Below are entries; output exactly the lines from the one with "a. rewrite list_elem_of_fmap." to the one with "constructor.", both included, and nothing else.

*** SUPPLIED RECORDS Section Begins ***

Lemma build_loop_ok fuel h P queue qs d :
  queue_ok h P queue qs d -> (fresh h0 <= size P + fuel)%nat ->
  exists h', build_loop order fuel h queue = Some h' /\ shape h0 h' /\ forall p, p <> [] -> fail_ok h' p.
Proof using order_perm Hok0.
  revert h P queue qs d. induction fuel as [|fuel IH]; intros h P queue qs d Hq Hf.
  all: destruct queue as [|nd queue]; cbn [build_loop].
  1, 3: exists h; split_and!; [done|apply (q_shape _ _ _ _ _ Hq)|]; intros p Hp a Ha;
    destruct (q_covered _ _ _ _ _ p a Hq Hp Ha) as [[H|H]|(q & H & _)];
    [by apply (q_ok _ _ _ _ _ Hq p a Hp Ha); [left|..]|set_solver|].
  1, 2: pose proof (q_names _ _ _ _ _ Hq) as Hn; apply Forall2_nil_inv_r in Hn; subst qs; set_solver.
  - exfalso. assert (Hsub : {[nd]} ∪ P ⊆ set_seq 0 (fresh h0)).
    { intros a [->%elem_of_singleton|Ha]%elem_of_union; apply elem_of_set_seq; [|apply (q_served _ _ _ _ _ Hq) in Ha; lia].
      pose proof (q_names _ _ _ _ _ Hq) as Hn. apply Forall2_cons_inv_r in Hn as (q & qs' & Hnd & _). 
      rewrite (shape_loc _ _ _ (q_shape _ _ _ _ _ Hq)) in Hnd. apply (tk_bound _ _ _ _ Hok0) in Hnd. lia. }
    apply subseteq_size in Hsub. rewrite size_set_seq, size_union, size_singleton in Hsub; [lia|].
    pose proof (q_disj _ _ _ _ _ Hq nd). set_solver.
  - pose proof (q_names _ _ _ _ _ Hq) as Hn. apply Forall2_cons_inv_r in Hn as (q & qs' & Hnd & _ & ->).
    destruct (build_node_ok h q nd (q_shape _ _ _ _ _ Hq) Hnd (q_root _ _ _ _ _ Hq)) as (h' & -> & Hb & Hnew).
    + intros r Hr Hlen a Ha. destruct (q_covered _ _ _ _ _ r a Hq Hr Ha) as [Hin|(x & Hx & Hlt)].
      { by apply (q_ok _ _ _ _ _ Hq r a Hr Ha Hin). }
      exfalso. pose proof (q_sorted _ _ _ _ _ Hq) as Hs. cbn in Hs. apply StronglySorted_cons in Hs as [Hs _]. rewrite Forall_forall in Hs.
      apply elem_of_cons in Hx as [->|Hx]; [lia|]. specialize (Hs (length x) ltac:(apply list_elem_of_fmap; eauto)). lia.
    + cbn [mbind option_bind]. eapply (IH _ _ _ _ (length q)); [by eapply queue_step|].
      rewrite size_union, size_singleton; [lia|]. pose proof (q_disj _ _ _ _ _ Hq nd). set_solver.
Qed.

Lemma build_ok : fail (get h0 root) = None ->
  exists h', build order h0 = Some h' /\ shape h0 h' /\ forall p, p <> [] -> fail_ok h' p.
Proof using order_perm Hok0.
  intros Hroot. unfold build. set (cs := order (children (get h0 root))).
  assert (Hcs : forall k a, (k, a) ∈ cs <-> loc h0 [k] = Some a).
  { intros k a. unfold cs. rewrite order_elem. unfold loc. cbn. unfold child. by destruct (children (get h0 root) !! k). }
  assert (Hcs2 : forall a, a ∈ cs.*2 <-> exists k, loc h0 [k] = Some a).
  { intros a. rewrite list_elem_of_fmap. split; [intros ([k b] & -> & H%Hcs); eauto|]. intros [k H%Hcs]. by exists (k, a). }
  set (h1 := foldl _ h0 _).
  assert (H1 : shape h0 h1 /\ forall a, fail (get h1 a) = if decide (a ∈ cs.*2) then Some root else fail (get h0 a)).
  { unfold h1. clear. generalize (cs.*2) as l. intros l. induction l as [|c l [IH1 IH2]] using rev_ind.
    - split; [done|]. intros a. rewrite decide_False by set_solver. done.
    - rewrite foldl_app. cbn [foldl]. split; [etrans; [exact IH1|apply shape_set_fail]|]. intros a. rewrite fail_set_fail, IH2.
      destruct (decide (a = c)) as [->|]; [rewrite decide_True by set_solver; done|].
      destruct (decide (a ∈ l)); [rewrite decide_True by set_solver; done|rewrite decide_False by set_solver; done]. }
  clearbody h1. destruct H1 as [Hs Hf].
  apply (build_loop_ok (fresh h0) h1 ∅ cs.*2 ((fun kc : Z * nat => [kc.1]) <$> cs) 0); [|lia].
  constructor.
  - done.
  - rewrite Hf, decide_False; [done|]. intros [k Hk]%Hcs2. by apply loc_root_nil in Hk.
  - apply Forall2_fmap_2, Forall_Forall2_diag. apply Forall_forall. intros [k a] H%Hcs. by rewrite (shape_loc _ _ _ Hs).
  - rewrite <- list_fmap_compose. clear. induction cs as [|kc cs IH]; cbn; constructor; [done|].
    apply Forall_forall. intros x (y & -> & _)%list_elem_of_fmap. done.
  - intros q (kc & -> & _)%list_elem_of_fmap. cbn. split; [done|lia].
  - apply NoDup_fmap_2_strong.
    + intros [k a] [k' a'] H1%Hcs H2%Hcs. cbn. intros <-. by pose proof (tk_inj _ _ Hok0 _ _ _ H1 H2) as [= ->].
    + unfold cs. rewrite order_perm. apply NoDup_map_to_list.
  - set_solver.
  - set_solver.
  - intros p c a. rewrite !(shape_loc _ _ _ Hs), Hcs2. intros Ha. split.
    + intros [?|[k Hk]]; [set_solver|]. left. pose proof (tk_inj _ _ Hok0 _ _ _ Ha Hk) as E. by destruct p as [|? [|? ?]].
    + intros [->|(b & _ & ?)]; [right; eauto|set_solver].
  - intros p a _. rewrite (shape_loc _ _ _ Hs). intros Ha [?|[k Hk]%Hcs2]; [set_solver|].
    assert (p = [k]) as -> by (by apply (tk_inj _ _ Hok0 _ _ a)). intros b. rewrite (shape_loc _ _ _ Hs), Ha. intros [= <-].
    exists [], root. split_and!; [|done|rewrite Hf, decide_True; [done|]; apply Hcs2; eauto].
    constructor; [apply suffix_nil|done|by eexists|]. intros t Ht Hne _. pose proof (suffix_lt _ _ Ht Hne). cbn in *. lia.
Qed.

End build.

(** ** All occurrences *)

(** The scopes of the words among the suffixes of [s], which ends at [i + 1], longest first. *)
Fixpoint ends (words : list (list Z)) (i : nat) (s : list Z) : list scope :=
  match s with
  | [] => []
  | _ :: s' => (if decide (s ∈ words) then [mkScope (i + 1 - length s) (i + 1)] else []) ++ ends words i s'
  end.

(** Every position of the text, with what ends there; [u] is the text before. *)
Fixpoint occurrences_from (words : list (list Z)) (u chars : list Z) : list scope :=
  match chars with
  | [] => []
  | c :: chars => ends words (length u) (u ++ [c]) ++ occurrences_from words (u ++ [c]) chars
  end.

Definition occurrences (words : list (list Z)) (chars : list Z) : list scope := occurrences_from words [] chars.

(** What [find] relies on: a trie of the words with correct failure links. *)
Record automaton_ok (words : list (list Z)) (h : heap) : Prop := mk_automaton_ok {
  ak_inj p q a : loc h p = Some a -> loc h q = Some a -> p = q;
  ak_depth p a : loc h p = Some a -> depth (get h a) = length p;
  ak_end p a : loc h p = Some a -> end_ (get h a) = true <-> p ∈ words /\ p <> [];
  ak_word p : p ∈ words -> is_Some (loc h p);
  ak_fail p : p <> [] -> fail_ok h p
}.

Lemma ends_skip words i (x r : list Z) :
  (forall t, t `suffix_of` x ++ r -> (length r < length t)%nat -> t ∉ words) -> ends words i (x ++ r) = ends words i r.
Proof.
  induction x as [|c x IH]; intros H; [done|]. cbn [app ends]. rewrite decide_False.
  - apply IH. intros t Ht Hl. apply H; [|done]. by apply suffix_cons_r.
  - apply H; [done|]. cbn. rewrite length_app. lia.
Qed.

(** Suffixes that are not in the trie are not words. *)
Lemma ends_longest words h i (Q : list Z -> Prop) p s :
  automaton_ok words h -> longest h Q p s -> (forall t, t `suffix_of` p -> (length s < length t)%nat -> Q t) -> ends words i p = ends words i s.
Proof.
  intros Hok [[x ->] Hs2 Hs3 Hs4] HQ. apply ends_skip. intros t Ht Hl Hw. specialize (Hs4 t Ht (HQ t Ht Hl) (ak_word _ _ Hok t Hw)). lia.
Qed.

Lemma emit_loop_ok words h i fuel s a :
  automaton_ok words h -> loc h s = Some a -> (length s < fuel)%nat -> emit_loop fuel h a i = Some (ends words i s).
Proof.
  intros Hok. revert s a. induction fuel as [|fuel IH]; intros s a Ha Hf; [lia|]. cbn [emit_loop].
  destruct (Nat.eqb_spec a root) as [->|Hne].
  { by rewrite (ak_inj _ _ Hok s [] root). }
  assert (Hs : s <> []) by (intros ->; by injection Ha as <-).
  destruct (ak_fail _ _ Hok s Hs a Ha) as (r & f & Hr & Hrf & ->). pose proof (suffix_lt _ _ (lg_suffix _ _ _ _ Hr) (lg_ok _ _ _ _ Hr)) as Hlt.
  rewrite (IH r f Hrf) by lia. cbn [mbind option_bind]. rewrite (ak_depth _ _ Hok s a Ha). pose proof (ak_end _ _ Hok s a Ha) as He.
  destruct s as [|c s]; [done|]. cbn [ends]. f_equal. f_equal.
  - destruct (end_ (get h a)), (decide (c :: s ∈ words)); try done; naive_solver.
  - destruct Hr as [[x E] Hr2 Hr3 Hr4]. destruct x as [|d x]; [by cbn in E; subst r|]. injection E as <- ->.
    symmetry. apply ends_skip. intros t Ht Hl Hw. specialize (Hr4 t (suffix_cons_r _ _ _ Ht)).
    assert (t <> c :: x ++ r) by (intros ->; apply suffix_length in Ht; cbn in Ht; lia).
    specialize (Hr4 ltac:(done) (ak_word _ _ Hok t Hw)). lia.
Qed.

*** SUPPLIED RECORDS Section Ends ***

▸ SOLUTION TO THIS TASK:
  { intros a. rewrite list_elem_of_fmap. split; [intros ([k b] & -> & H%Hcs); eauto|]. intros [k H%Hcs]. by exists (k, a). }
  set (h1 := foldl _ h0 _).
  assert (H1 : shape h0 h1 /\ forall a, fail (get h1 a) = if decide (a ∈ cs.*2) then Some root else fail (get h0 a)).
  { unfold h1. clear. generalize (cs.*2) as l. intros l. induction l as [|c l [IH1 IH2]] using rev_ind.
    - split; [done|]. intros a. rewrite decide_False by set_solver. done.
    - rewrite foldl_app. cbn [foldl]. split; [etrans; [exact IH1|apply shape_set_fail]|]. intros a. rewrite fail_set_fail, IH2.
      destruct (decide (a = c)) as [->|]; [rewrite decide_True by set_solver; done|].
      destruct (decide (a ∈ l)); [rewrite decide_True by set_solver; done|rewrite decide_False by set_solver; done]. }
  clearbody h1. destruct H1 as [Hs Hf].
  apply (build_loop_ok (fresh h0) h1 ∅ cs.*2 ((fun kc : Z * nat => [kc.1]) <$> cs) 0); [|lia].
  constructor.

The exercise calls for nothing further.